TASK INSTRUCTIONS —
Copy, from the data below, every line that has "limits" in it.

GIVEN RECORDS —

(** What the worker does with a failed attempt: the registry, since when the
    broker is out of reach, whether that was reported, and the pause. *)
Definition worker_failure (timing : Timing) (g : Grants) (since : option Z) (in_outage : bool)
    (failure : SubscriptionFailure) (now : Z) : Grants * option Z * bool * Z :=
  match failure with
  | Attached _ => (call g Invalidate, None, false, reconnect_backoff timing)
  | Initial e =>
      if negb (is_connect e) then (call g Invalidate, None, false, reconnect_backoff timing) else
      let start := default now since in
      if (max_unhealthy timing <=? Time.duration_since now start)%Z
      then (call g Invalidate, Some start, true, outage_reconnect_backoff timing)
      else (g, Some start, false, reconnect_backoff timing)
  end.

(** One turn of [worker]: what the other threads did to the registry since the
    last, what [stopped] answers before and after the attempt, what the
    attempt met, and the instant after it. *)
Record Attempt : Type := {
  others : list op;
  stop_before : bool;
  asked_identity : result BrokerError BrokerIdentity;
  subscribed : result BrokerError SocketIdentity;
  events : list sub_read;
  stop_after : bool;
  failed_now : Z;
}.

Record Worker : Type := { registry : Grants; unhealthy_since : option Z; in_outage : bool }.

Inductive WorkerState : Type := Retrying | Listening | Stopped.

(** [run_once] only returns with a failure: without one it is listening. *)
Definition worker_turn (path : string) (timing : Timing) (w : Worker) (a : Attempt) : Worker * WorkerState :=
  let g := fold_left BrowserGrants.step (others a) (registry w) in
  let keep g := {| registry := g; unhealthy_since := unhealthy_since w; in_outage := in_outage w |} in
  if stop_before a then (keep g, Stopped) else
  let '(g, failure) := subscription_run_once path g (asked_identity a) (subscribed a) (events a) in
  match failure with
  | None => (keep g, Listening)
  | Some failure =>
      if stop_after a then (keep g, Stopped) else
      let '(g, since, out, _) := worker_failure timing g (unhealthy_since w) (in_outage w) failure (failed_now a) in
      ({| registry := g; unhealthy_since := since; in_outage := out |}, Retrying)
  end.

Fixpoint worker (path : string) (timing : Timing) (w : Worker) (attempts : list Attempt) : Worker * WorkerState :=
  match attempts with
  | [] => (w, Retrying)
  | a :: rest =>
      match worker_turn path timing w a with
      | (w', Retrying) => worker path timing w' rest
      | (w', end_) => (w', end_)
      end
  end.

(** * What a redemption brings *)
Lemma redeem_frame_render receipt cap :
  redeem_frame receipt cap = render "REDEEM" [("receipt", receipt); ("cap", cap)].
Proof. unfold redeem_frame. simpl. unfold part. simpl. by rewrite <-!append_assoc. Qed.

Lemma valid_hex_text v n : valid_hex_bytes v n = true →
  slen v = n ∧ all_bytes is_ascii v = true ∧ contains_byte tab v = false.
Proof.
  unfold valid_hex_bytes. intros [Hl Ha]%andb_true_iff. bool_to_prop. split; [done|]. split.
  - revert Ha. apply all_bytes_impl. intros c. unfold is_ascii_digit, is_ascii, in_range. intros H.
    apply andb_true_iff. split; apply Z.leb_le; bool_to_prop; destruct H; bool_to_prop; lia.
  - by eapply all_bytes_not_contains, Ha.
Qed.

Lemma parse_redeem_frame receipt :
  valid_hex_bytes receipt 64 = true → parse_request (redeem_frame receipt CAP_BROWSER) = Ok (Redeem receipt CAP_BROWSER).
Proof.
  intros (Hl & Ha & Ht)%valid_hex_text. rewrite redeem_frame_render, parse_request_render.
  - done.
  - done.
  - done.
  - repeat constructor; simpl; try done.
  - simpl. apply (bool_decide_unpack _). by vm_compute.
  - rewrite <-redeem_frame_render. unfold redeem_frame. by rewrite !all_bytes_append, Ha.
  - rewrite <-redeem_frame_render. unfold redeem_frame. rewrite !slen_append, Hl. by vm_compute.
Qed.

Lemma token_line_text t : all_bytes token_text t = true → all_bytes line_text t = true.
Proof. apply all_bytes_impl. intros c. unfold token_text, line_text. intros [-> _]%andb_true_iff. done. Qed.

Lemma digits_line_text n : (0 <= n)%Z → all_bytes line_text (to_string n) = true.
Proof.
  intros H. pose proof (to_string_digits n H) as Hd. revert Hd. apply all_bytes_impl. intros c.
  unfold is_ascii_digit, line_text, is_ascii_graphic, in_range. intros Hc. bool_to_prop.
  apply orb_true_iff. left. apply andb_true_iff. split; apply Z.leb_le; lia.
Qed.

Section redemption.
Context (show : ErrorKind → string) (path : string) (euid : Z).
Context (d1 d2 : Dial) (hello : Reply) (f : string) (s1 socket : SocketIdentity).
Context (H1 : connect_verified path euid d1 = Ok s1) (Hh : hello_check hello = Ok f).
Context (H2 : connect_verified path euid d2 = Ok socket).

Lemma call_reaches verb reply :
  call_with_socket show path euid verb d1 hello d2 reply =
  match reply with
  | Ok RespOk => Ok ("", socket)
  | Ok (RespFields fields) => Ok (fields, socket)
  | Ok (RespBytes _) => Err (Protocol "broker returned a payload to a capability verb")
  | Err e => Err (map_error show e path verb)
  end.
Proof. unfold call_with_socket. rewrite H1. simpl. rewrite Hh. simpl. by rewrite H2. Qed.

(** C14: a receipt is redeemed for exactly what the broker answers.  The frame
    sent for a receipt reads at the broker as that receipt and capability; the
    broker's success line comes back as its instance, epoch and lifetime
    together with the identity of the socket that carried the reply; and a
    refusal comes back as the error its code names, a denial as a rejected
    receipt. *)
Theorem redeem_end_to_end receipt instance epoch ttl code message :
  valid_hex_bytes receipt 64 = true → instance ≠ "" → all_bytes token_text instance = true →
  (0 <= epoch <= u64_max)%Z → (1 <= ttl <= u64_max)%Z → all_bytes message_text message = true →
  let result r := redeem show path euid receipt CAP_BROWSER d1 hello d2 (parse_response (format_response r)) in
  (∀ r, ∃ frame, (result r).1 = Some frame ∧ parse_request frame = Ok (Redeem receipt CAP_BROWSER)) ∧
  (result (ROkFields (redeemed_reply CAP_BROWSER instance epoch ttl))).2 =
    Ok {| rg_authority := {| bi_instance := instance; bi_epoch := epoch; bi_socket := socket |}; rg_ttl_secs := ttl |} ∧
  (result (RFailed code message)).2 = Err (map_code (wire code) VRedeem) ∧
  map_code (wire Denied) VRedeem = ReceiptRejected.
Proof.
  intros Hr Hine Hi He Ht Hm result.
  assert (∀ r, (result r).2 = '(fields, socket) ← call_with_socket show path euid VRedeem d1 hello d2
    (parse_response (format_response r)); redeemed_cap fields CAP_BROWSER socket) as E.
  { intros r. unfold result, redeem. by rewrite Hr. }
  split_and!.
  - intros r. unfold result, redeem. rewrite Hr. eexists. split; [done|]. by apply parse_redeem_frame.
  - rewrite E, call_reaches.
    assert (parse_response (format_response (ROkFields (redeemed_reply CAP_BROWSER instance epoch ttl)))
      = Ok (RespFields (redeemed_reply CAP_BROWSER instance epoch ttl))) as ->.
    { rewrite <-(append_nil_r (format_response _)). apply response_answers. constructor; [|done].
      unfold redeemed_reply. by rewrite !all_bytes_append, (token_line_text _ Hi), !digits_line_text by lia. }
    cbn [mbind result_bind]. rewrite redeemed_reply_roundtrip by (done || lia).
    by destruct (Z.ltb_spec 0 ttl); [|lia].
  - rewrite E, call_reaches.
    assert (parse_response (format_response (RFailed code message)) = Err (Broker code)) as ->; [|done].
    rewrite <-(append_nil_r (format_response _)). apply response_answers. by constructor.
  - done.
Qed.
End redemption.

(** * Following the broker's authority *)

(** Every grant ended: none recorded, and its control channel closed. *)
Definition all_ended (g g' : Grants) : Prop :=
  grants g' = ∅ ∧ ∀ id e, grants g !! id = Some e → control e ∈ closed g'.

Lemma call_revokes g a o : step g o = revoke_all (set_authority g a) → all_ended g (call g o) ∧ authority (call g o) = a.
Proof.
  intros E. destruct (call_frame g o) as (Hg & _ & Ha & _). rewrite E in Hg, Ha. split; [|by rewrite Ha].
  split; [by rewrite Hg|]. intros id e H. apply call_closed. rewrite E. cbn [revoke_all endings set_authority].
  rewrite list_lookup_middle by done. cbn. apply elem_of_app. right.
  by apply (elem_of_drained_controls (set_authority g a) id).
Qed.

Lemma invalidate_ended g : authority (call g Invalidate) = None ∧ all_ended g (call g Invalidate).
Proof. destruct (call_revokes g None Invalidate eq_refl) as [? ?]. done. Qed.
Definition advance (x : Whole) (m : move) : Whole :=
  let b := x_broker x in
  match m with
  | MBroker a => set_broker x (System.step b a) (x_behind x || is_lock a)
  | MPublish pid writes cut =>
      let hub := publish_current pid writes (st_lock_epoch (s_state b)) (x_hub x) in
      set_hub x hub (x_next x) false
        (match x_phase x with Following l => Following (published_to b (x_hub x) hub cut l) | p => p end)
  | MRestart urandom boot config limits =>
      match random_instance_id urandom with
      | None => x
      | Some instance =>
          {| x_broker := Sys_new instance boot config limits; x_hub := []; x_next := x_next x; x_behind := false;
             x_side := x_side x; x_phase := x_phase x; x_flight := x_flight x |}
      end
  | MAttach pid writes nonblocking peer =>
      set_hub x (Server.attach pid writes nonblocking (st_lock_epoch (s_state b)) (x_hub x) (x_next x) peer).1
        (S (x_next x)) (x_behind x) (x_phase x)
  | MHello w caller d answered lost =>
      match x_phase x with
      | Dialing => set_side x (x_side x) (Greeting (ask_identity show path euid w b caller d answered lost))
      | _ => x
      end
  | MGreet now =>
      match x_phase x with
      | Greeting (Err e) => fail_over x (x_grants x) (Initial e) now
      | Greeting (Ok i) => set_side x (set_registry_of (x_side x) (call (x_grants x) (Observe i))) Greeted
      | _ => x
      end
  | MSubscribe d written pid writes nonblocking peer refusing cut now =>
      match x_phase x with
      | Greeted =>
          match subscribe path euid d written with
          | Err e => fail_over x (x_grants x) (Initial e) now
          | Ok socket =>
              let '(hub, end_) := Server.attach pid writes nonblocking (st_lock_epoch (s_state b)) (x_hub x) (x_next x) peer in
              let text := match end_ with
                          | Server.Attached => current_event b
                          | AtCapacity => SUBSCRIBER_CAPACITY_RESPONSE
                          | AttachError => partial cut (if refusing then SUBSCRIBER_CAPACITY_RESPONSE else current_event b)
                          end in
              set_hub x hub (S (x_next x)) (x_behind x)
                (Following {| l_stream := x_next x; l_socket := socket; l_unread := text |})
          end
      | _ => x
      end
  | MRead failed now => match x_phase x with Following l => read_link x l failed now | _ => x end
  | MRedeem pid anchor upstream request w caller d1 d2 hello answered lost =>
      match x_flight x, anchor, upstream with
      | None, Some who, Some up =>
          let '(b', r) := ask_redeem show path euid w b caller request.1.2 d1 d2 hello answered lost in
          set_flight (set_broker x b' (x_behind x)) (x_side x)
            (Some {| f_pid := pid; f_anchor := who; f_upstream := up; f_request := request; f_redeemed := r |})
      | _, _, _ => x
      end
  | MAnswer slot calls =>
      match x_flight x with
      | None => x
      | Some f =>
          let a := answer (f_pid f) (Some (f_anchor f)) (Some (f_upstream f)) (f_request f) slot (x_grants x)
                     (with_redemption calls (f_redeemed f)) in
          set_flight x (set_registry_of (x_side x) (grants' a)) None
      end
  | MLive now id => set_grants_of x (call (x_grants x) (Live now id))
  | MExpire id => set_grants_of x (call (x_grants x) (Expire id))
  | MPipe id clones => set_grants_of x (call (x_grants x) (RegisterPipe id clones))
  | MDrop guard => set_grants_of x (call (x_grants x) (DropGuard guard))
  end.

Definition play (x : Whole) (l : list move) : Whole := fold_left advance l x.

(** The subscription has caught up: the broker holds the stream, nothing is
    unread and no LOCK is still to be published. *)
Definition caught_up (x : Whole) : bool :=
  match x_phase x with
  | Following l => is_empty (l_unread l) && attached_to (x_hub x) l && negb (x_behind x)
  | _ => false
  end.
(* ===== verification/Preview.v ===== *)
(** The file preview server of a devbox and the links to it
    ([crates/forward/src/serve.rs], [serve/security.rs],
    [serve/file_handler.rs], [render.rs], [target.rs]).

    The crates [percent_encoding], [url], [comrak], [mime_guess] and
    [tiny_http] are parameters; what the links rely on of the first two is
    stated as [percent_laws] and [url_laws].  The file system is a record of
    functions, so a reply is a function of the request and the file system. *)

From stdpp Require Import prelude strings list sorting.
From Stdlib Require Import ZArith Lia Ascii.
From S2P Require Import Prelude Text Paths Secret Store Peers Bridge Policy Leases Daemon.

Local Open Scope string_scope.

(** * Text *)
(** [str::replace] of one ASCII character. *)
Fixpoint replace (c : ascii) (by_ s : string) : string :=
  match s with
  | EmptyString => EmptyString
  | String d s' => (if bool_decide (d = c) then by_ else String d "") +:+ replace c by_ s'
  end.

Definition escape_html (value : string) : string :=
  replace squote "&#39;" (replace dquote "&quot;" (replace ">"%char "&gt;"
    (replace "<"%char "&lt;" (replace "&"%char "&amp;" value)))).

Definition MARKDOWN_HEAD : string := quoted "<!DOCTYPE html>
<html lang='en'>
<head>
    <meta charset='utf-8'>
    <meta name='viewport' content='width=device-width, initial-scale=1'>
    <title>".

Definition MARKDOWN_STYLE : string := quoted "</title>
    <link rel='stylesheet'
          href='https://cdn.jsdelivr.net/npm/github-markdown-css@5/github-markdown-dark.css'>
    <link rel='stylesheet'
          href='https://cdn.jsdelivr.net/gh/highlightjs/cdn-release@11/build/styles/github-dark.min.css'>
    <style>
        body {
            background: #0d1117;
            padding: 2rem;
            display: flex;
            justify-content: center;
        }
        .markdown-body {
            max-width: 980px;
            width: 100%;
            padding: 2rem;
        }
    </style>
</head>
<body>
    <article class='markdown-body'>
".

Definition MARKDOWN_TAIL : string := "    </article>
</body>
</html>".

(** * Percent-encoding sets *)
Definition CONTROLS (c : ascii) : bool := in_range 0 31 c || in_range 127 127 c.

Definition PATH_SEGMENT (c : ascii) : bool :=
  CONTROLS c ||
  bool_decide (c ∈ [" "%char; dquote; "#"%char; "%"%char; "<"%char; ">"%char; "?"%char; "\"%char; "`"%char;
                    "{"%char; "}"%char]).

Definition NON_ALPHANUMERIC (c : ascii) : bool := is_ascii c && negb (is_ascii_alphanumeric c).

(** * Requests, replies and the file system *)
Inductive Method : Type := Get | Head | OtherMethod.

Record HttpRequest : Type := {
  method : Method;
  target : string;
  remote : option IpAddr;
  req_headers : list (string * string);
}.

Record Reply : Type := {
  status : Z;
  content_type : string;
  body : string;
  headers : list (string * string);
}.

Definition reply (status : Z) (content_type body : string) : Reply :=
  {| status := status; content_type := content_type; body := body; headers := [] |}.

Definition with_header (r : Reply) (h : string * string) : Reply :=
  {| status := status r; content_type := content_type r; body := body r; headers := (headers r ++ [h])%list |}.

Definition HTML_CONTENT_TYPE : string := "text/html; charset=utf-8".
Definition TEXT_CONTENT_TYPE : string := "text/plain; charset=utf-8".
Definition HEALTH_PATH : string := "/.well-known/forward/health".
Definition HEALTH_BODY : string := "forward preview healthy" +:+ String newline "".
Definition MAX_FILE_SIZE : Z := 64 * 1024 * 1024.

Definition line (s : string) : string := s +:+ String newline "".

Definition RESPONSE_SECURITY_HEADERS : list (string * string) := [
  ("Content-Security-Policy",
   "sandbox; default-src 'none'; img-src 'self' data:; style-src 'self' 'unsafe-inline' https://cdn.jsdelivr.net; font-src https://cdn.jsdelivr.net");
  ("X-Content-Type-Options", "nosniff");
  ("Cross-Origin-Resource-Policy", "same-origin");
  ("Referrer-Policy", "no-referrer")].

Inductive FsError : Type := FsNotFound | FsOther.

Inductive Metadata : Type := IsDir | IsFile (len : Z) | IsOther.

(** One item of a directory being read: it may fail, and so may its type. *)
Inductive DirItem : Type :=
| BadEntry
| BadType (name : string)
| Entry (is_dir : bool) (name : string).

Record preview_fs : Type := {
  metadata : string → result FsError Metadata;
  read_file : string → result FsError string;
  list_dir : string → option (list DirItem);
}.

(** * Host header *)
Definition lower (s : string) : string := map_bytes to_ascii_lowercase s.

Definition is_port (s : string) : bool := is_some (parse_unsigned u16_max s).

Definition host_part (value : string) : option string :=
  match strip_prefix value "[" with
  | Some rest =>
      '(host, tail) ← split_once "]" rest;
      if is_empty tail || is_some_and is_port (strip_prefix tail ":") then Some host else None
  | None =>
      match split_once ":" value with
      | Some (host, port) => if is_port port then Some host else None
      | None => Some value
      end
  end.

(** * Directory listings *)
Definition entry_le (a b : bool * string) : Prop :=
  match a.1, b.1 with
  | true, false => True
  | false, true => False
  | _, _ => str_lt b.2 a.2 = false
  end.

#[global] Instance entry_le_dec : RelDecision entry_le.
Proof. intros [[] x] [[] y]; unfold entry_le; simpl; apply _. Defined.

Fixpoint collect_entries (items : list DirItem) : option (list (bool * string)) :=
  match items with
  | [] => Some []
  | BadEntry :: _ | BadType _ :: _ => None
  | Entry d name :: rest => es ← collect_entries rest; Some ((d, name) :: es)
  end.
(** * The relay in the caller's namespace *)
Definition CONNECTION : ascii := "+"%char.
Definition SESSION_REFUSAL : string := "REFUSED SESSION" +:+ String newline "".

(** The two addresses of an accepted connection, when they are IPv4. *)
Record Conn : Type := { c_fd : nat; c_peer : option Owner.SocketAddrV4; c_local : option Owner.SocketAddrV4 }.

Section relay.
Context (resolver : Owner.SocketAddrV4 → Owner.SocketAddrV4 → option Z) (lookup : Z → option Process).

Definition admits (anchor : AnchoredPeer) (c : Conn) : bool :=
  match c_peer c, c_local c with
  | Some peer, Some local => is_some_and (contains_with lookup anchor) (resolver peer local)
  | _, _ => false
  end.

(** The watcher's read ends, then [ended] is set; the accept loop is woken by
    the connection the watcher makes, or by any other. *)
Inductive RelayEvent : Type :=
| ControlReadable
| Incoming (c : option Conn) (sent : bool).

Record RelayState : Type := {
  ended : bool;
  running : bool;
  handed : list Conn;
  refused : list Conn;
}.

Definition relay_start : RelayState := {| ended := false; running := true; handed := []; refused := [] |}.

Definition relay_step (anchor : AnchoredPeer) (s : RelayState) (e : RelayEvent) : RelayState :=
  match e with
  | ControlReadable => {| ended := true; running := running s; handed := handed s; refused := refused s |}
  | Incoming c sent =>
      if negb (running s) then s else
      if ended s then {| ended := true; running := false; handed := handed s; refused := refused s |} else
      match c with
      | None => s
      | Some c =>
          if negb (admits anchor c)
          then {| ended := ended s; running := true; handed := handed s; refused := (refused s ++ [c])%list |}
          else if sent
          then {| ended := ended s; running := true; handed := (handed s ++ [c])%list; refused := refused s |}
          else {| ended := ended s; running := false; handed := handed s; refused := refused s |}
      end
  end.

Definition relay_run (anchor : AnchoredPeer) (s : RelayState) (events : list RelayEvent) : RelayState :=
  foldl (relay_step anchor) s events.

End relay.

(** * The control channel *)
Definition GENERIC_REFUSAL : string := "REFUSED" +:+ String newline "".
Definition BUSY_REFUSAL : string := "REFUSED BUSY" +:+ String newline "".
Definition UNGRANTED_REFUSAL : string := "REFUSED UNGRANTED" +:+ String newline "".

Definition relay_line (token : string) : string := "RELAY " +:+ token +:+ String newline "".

EXERCISE RESULT —
  | MRestart urandom boot config limits =>
          {| x_broker := Sys_new instance boot config limits; x_hub := []; x_next := x_next x; x_behind := false;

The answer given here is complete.